**What you need to do**
Word for word, restate the entries below from their first line through the line that contains "cx_AllowBacktrack : bool;".

"""

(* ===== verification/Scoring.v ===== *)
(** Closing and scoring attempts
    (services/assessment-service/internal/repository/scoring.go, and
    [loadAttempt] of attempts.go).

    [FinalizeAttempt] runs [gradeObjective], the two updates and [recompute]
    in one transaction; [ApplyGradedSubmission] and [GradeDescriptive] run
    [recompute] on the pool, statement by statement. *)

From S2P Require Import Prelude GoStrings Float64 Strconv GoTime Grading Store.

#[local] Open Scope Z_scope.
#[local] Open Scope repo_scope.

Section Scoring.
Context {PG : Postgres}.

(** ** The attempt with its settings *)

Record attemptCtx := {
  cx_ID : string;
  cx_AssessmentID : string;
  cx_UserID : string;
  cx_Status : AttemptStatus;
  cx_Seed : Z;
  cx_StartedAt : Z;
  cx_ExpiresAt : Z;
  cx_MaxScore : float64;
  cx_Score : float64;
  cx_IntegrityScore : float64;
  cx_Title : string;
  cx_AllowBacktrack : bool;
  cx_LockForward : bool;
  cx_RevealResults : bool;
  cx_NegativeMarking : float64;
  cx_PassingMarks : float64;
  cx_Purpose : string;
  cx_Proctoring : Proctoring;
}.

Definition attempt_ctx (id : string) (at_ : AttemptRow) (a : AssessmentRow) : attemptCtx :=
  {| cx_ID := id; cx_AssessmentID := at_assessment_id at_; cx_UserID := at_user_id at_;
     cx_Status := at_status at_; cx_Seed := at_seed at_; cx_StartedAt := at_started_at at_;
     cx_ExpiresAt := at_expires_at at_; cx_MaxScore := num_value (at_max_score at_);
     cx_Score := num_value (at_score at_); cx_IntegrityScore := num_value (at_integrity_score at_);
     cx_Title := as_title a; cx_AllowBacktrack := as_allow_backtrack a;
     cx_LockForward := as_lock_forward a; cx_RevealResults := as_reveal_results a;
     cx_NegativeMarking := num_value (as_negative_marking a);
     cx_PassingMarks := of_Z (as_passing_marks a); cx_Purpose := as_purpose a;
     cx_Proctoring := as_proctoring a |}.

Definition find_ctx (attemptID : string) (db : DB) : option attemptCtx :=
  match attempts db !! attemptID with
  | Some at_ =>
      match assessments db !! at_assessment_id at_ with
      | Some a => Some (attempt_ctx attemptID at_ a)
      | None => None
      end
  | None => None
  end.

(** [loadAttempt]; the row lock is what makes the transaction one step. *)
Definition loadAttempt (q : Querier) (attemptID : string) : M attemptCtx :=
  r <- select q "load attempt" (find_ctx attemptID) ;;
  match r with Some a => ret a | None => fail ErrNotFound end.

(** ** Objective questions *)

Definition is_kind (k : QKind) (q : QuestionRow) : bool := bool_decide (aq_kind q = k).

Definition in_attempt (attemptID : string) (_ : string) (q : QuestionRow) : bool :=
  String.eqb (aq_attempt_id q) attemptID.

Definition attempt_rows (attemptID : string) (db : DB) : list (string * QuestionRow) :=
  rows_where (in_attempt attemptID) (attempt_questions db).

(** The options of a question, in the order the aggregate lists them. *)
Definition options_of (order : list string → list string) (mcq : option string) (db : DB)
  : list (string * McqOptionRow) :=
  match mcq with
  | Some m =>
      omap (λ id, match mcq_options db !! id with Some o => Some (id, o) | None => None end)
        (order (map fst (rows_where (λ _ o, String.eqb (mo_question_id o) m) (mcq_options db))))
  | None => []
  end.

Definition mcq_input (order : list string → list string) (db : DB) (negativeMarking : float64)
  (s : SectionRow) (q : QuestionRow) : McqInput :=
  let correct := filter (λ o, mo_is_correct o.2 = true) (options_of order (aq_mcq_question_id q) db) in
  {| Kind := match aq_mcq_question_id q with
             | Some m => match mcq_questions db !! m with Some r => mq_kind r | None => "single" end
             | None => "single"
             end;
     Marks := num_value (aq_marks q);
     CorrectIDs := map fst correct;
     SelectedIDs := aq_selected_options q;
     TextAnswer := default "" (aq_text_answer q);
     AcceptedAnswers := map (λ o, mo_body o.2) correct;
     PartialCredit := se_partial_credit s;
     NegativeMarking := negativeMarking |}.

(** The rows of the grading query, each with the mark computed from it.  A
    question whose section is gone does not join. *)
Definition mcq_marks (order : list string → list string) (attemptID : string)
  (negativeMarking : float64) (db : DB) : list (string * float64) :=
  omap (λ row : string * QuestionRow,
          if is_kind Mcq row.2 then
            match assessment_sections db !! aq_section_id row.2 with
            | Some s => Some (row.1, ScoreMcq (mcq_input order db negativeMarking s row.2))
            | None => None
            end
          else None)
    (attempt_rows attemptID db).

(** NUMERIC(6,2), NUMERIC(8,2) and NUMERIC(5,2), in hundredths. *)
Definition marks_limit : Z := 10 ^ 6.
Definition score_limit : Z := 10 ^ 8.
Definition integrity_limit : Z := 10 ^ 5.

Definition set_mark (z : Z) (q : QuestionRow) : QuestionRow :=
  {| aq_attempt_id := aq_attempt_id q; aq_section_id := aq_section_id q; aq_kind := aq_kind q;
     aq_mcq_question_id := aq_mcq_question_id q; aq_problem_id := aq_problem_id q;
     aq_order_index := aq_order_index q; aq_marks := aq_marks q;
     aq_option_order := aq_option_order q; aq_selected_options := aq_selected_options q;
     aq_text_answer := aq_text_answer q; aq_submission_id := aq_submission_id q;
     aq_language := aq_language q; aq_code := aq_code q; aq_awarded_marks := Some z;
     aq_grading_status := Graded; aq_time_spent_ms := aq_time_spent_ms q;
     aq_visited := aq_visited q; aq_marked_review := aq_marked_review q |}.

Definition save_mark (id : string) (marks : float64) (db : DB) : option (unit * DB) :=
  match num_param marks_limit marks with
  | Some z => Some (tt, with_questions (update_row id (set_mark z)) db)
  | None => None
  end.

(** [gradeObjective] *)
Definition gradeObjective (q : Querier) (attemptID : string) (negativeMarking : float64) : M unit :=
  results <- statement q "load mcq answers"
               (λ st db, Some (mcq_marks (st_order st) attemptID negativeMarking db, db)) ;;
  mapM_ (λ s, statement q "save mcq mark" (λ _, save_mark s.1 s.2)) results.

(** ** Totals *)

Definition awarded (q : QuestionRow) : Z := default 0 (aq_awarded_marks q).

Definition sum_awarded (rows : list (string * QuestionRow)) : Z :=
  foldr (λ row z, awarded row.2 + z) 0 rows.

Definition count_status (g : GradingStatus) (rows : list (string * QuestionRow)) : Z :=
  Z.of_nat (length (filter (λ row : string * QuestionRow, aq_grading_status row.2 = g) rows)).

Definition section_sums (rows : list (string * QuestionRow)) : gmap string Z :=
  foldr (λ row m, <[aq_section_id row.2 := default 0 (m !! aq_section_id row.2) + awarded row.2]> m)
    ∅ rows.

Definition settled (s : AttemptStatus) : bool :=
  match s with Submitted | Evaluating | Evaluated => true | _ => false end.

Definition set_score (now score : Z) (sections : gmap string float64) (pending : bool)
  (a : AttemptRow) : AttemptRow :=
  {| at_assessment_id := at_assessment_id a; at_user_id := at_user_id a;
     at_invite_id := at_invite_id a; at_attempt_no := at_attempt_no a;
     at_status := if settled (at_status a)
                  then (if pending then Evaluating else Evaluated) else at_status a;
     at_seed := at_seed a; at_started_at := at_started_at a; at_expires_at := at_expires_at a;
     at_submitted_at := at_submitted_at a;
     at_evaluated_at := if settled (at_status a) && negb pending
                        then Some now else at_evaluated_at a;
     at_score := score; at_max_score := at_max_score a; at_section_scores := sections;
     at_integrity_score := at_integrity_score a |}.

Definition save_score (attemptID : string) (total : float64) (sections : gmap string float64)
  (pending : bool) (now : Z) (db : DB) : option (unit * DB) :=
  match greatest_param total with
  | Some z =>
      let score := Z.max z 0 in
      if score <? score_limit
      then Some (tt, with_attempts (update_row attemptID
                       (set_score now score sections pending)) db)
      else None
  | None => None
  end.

"""

**Expected output**
(* ===== verification/Scoring.v ===== *)
(** Closing and scoring attempts
    (services/assessment-service/internal/repository/scoring.go, and
    [loadAttempt] of attempts.go).

    [FinalizeAttempt] runs [gradeObjective], the two updates and [recompute]
    in one transaction; [ApplyGradedSubmission] and [GradeDescriptive] run
    [recompute] on the pool, statement by statement. *)

From S2P Require Import Prelude GoStrings Float64 Strconv GoTime Grading Store.

#[local] Open Scope Z_scope.
#[local] Open Scope repo_scope.

Section Scoring.
Context {PG : Postgres}.

(** ** The attempt with its settings *)

Record attemptCtx := {
  cx_ID : string;
  cx_AssessmentID : string;
  cx_UserID : string;
  cx_Status : AttemptStatus;
  cx_Seed : Z;
  cx_StartedAt : Z;
  cx_ExpiresAt : Z;
  cx_MaxScore : float64;
  cx_Score : float64;
  cx_IntegrityScore : float64;
  cx_Title : string;
  cx_AllowBacktrack : bool;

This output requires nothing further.